Dataset section start

(** A value a rejected request carries.  [axios.isAxiosError(error)] is the
    tag; below it the handler reads [error.response], [error.request],
    [error.code] and [error.message], and of any other error only
    [error.message]. *)
Inductive JsError : Type :=
| AxiosError (response : option Response) (request : bool)
             (code : option string) (message : option string)
| OtherError (message : option string).

Definition isAxiosError (error : JsError) : bool :=
  match error with
  | AxiosError _ _ _ _ => true
  | OtherError _ => false
  end.

(** A settled promise, as [Promise.allSettled] reports it. *)
Inductive Settled (A : Type) : Type :=
| Fulfilled (value : A)
| Rejected (reason : JsError).

Arguments Fulfilled {A} value.
Arguments Rejected {A} reason.

(** [p.then(f)] and [p.catch(h)] for handlers that return normally. *)
Definition then_ {A B : Type} (p : Settled A) (f : A -> B) : Settled B :=
  match p with
  | Fulfilled v => Fulfilled (f v)
  | Rejected e => Rejected e
  end.

Definition catch_ {A : Type} (p : Settled A) (h : JsError -> A) : Settled A :=
  match p with
  | Fulfilled v => Fulfilled v
  | Rejected e => Fulfilled (h e)
  end.

(** What the outside world answers to one request issued with the options of
    the handler: either the exchange ends with a final response (redirects
    already followed, within the timeout and the content-length cap), or it
    ends with a final response whose body is longer than the 2000 bytes of
    [maxContentLength], or the transport fails and axios rejects with an
    error of its own making. *)
Inductive NetReply : Type :=
| Completed (r : Response)
| Oversized (r : Response)
| Faulted (e : JsError).

(** The [validateStatus] option of the request. *)
Definition validateStatus (status : Z) : bool :=
  (200 <=? status)%Z && (status <? 500)%Z.
(** * DoclingRemoteComponent.process_files

    A verification development for
    [src/backend/base/langflow/components/docling/docling_remote.py]:
    the conversion pipeline of one document ([_convert_document]: submit,
    poll with a bounded number of tolerated server errors, fetch, validate)
    and the batch operation around it ([process_files]: dispatch on a
    thread pool, collection of the futures in submission order). *)

From stdpp Require Import base list strings.
From Stdlib Require Import ZArith Lia.

Set Warnings "-register-all,-notation-for-abbreviation".

Local Open Scope string_scope.
Local Open Scope list_scope.
Local Open Scope Z_scope.

(** ** Python values

    What [response.json()] hands back: the Python image of a JSON text.
    A [PDict] is the parsed dictionary (insertion ordered, one binding
    per key). *)

Inductive pyval : Type :=
| PNone
| PBool (b : bool)
| PInt (z : Z)
| PFloat (literal : string)
| PStr (s : string)
| PList (items : list pyval)
| PDict (bindings : list (string * pyval)).

(** Exceptions that can leave the code under study.  [ValidationError] is
    handled inside [_convert_document] and never leaves it. *)

Inductive exn : Type :=
| HTTPStatusError (status_code : Z)
| RequestError
| KeyError (key : string)
| ValueError
| TypeError
| OSError.

(** How a call ends.  [Blocked] stands for a call that never comes back:
    the scripted server has no reply left for the request it is waiting
    on. *)

Inductive outcome (A : Type) : Type :=
| Return (a : A)
| Raise (e : exn)
| Blocked.
(** * An in-memory filesystem: [fs.memoryfs]

    A shallow embedding of [trunk/fs/memoryfs.py] (classes [MemoryFile],
    [DirEntry] and [MemoryFS]) and the properties of its tree engine.

    Python objects are mutable and shared: a [DirEntry] is referenced from
    its parent's [contents] dictionary, a [MemoryFile] both from the caller
    that opened it and from the [open_files] list of its entry.  The
    embedding therefore keeps two object stores, one per class, indexed by
    references, and every method is a computation over the stores that
    either returns a value or raises an exception, keeping in both cases
    the mutations done so far.

    The methods embedded are those that the tree engine is made of:
    resolution, [makedir], [open], [remove], [removedir], [rename],
    [settimes], [getinfo], [desc], the extended attributes, the call-backs
    of a handle and the methods of [MemoryFile].  Left out are [listdir],
    which hands the names of the children to a method of the base class
    [FS], not part of the sources, and [copy], [move], [copydir] and
    [movedir], which call the methods of that class and then only merge
    extended attributes.  The locking of [@synchronize] has no effect on one
    thread of calls.  [__del__] closes a handle that is not closed: it is
    the method [close]. *)

From Stdlib Require Import ZArith String Ascii Lia.
From Stdlib.Strings Require Import Byte.
From stdpp Require Import base option list gmap strings.

Set Default Proof Using "Type".

(** ** Paths ([fs.path]) *)

Module path.

Definition Name := string.

(** Modelled from the spec: the module [fs.path] ([normpath],
    [iteratepath], [pathsplit]) is imported by [memoryfs.py] but is not
    part of the sources.  The spec gives its contract:
    [normalize(path) -> canonical path], [split(path) -> (parent, name)],
    [components(path) -> ordered sequence of names].  A path is
    represented here by the sequence of names of its canonical form, so
    that the empty sequence stands for the root path (the empty string,
    which is also the one path that Python finds false). *)
Definition Path := list Name.

(** Modelled from the spec: [normalize] is the identity on canonical
    forms. *)
Definition normpath (p : Path) : Path := p.

(** Modelled from the spec: [components(path)]. *)
Definition iteratepath (p : Path) : list Name := normpath p.

(** Modelled from the spec: [split(path) -> (parent, name)], all the
    components but the last, and the last one.  The root path has no
    last component: its parent is the root path and its name the empty
    string, as for [rsplit('/', 1)] on a string without a name. *)
Definition pathsplit (p : Path) : Path * Name :=
  (removelast (normpath p), default EmptyString (last (normpath p))).

End path.
Export path.

(** ** [StringIO] buffers

    The buffer of the Python library: a string and a position.  The module
    imports [StringIO] from [cStringIO] first, where there are two kinds of
    buffer: the one that [StringIO()] makes can be read and written, the
    one that [StringIO(value)] makes can only be read and has no method
    [write].  The field [writable] tells them apart. *)

Definition bytes := list byte.

Record StringIO := mkStringIO {
  buf : bytes;
  pos : nat;
  sio_closed : bool;
  writable : bool
}.

Module StringIO.

(** [StringIO()] *)
Definition new : StringIO := mkStringIO [] 0 false true.

(** [StringIO(value)] *)
Definition of_value (value : bytes) : StringIO := mkStringIO value 0 false false.

Definition getvalue (f : StringIO) : bytes := buf f.

(** [write(s)], of a buffer that has the method: nothing for an empty [s];
    otherwise [s] replaces the bytes from the current position on, after
    padding with NUL up to the position when it lies beyond the end. *)
Definition write (f : StringIO) (s : bytes) : StringIO :=
  match s with
  | [] => f
  | _ =>
      let padded := buf f ++ replicate (pos f - length (buf f)) x00 in
      mkStringIO (take (pos f) padded ++ s ++ drop (pos f + length s) (buf f))
                 (pos f + length s) (sio_closed f) (writable f)
  end.

(** [read(n)]: up to [n] bytes from the position, all of them when [n] is
    negative. *)
Definition read (f : StringIO) (n : Z) : bytes * StringIO :=
  let newpos :=
    if (n <? 0)%Z then length (buf f)
    else Nat.min (pos f + Z.to_nat n) (length (buf f)) in
  (drop (pos f) (take newpos (buf f)),
   mkStringIO (buf f) newpos (sio_closed f) (writable f)).

(** [seek(pos, mode)] *)
Definition seek (f : StringIO) (p : Z) (mode : Z) : StringIO :=
  let p :=
    if (mode =? 1)%Z then (p + Z.of_nat (pos f))%Z
    else if (mode =? 2)%Z then (p + Z.of_nat (length (buf f)))%Z
    else p in
  mkStringIO (buf f) (Z.to_nat (Z.max 0 p)) (sio_closed f) (writable f).

Definition tell (f : StringIO) : nat := pos f.

Definition close (f : StringIO) : StringIO :=
  mkStringIO (buf f) (pos f) true (writable f).

End StringIO.

(** ** The two classes of objects *)

Definition ref := positive.

Inductive entry_type := dir | file.

Global Instance entry_type_eq_dec : EqDecision entry_type.
Proof. solve_decision. Defined.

Dataset section end

**What needs to be done:** Extract from the listing above the lines between the line containing "Local Open Scope Z_scope." and the line containing "PBool (b : bool)", keeping both of those lines. Output nothing else.

**Written answer:**
Local Open Scope Z_scope.

(** ** Python values

    What [response.json()] hands back: the Python image of a JSON text.
    A [PDict] is the parsed dictionary (insertion ordered, one binding
    per key). *)

Inductive pyval : Type :=
| PNone
| PBool (b : bool)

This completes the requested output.